Fait intéressant, l’intensité du MCHR1 ciliaire était plus forte dans le noyau paraventriculaire que dans le noyau arqué. Les intensités de MCHR1 par rapport à AC3 ont été tracées pour mesurer leur chevauchement. La majorité des cils étaient positifs pour les deux marqueurs, tandis que certains cils étaient positifs pour AC3 ou MCHR1.
Pour quantifier la colocalisation de MTHR1 dans AC3, le coefficient de chevauchement de Mander a été mesuré et il y a eu une augmentation significative du chevauchement dans le noyau paraventriculaire que dans le noyau arqué. Pour mesurer l’intensité le long des cils, la polarité des cils a été définie en utilisant Centrin2-GFP comme marqueur basal du corps. Cela a permis de distinguer la base des cils des pointes des cils positifs de cerise ARL13B-M.

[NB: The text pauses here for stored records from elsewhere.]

(* ===== verification/CloudWork.v ===== *)
(** * The works of the cloud service ([service/cloud/cloud_service_impl.cpp])

    A switch, a change of the user or of the network makes the service execute a list of works one
    after the other, each a task of the thread pool that is retried after a failure: updating the account
    information and the schemas, synchronising, subscribing to the changes of the
    server. Notifications of the server and requests of clients become synchronisations.

    The state is that of [CloudService]; a task of the pool is described by what it was made from. *)

From stdpp Require Import sorting.
From S2P Require Import Prelude CppString Interfaces Constant Serializable MetaData CloudData CloudPolicy SyncRecords FlowControl CloudSync CloudStore CloudService.
Import Serializable MetaData CloudData GeneralError CloudService.

(** ** The extra data of a notification *)
Module ExtraData.

(* @src framework/include/cloud/cloud_extra_data.h 31-43 ExtensionInfo *)
Record ExtensionInfo := mkExt {
  accountId : string; bundleName : string; containerName : string; databaseScopes : string; scopes : list string;
  recordTypes : string; tables : list string; context : Context.Context
}.
Definition blank_ext : ExtensionInfo := mkExt "" "" "" "" [] "" [] Context.blank_m.

(* @src framework/include/cloud/cloud_extra_data.h 45-58 ExtraData *)
Record ExtraData := mkExtra { header : string; data : string; info : ExtensionInfo }.
Definition blank_m : ExtraData := mkExtra "" "" blank_ext.

Section Extra.
Context {JT : JsonText} (text_of : string -> text).

(** The bundle names of the cloud and of the device. *)
(* @src framework/cloud/cloud_config_manager.cpp 28-35 CloudConfigManager::Initialize *)
Definition Initialize (mapper : list (string * string)) (m : gmap string string * gmap string string) : gmap string string * gmap string string :=
  fold_left (fun m p => (<[p.2 := p.1]> m.1, <[p.1 := p.2]> m.2)) mapper m.

(* @src framework/cloud/cloud_config_manager.cpp 37-41 CloudConfigManager::ToLocal *)
Definition ToLocal (m : gmap string string * gmap string string) (bundleName : string) : string := default bundleName (m.1 !! bundleName).

(* @src framework/cloud/cloud_config_manager.cpp 43-47 CloudConfigManager::ToCloud *)
Definition ToCloud (m : gmap string string * gmap string string) (bundleName : string) : string := default bundleName (m.2 !! bundleName).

Des changements dans l’intensité de l’ARL13B le long de la longueur des cils ont été observés lorsque l’intensité de l’ARL13B était plus élevée à la base qu’à l’extrémité du ciliium dans le noyau arqué, vu à gauche, ainsi que le PVN, vu à droite. Lors de l’analyse des données avec cette approche, il est important de s’assurer que la qualité et la résolution de l’ensemble de données expérimentales sont cohérentes avec celles utilisées pour former l’IA. L’utilité principale de cette approche est qu’après avoir détecté les cils par l’IA, l’utilisateur peut être créatif sur les propriétés analysées en personnalisant le flux de travail d’analyse intégré dans le logiciel.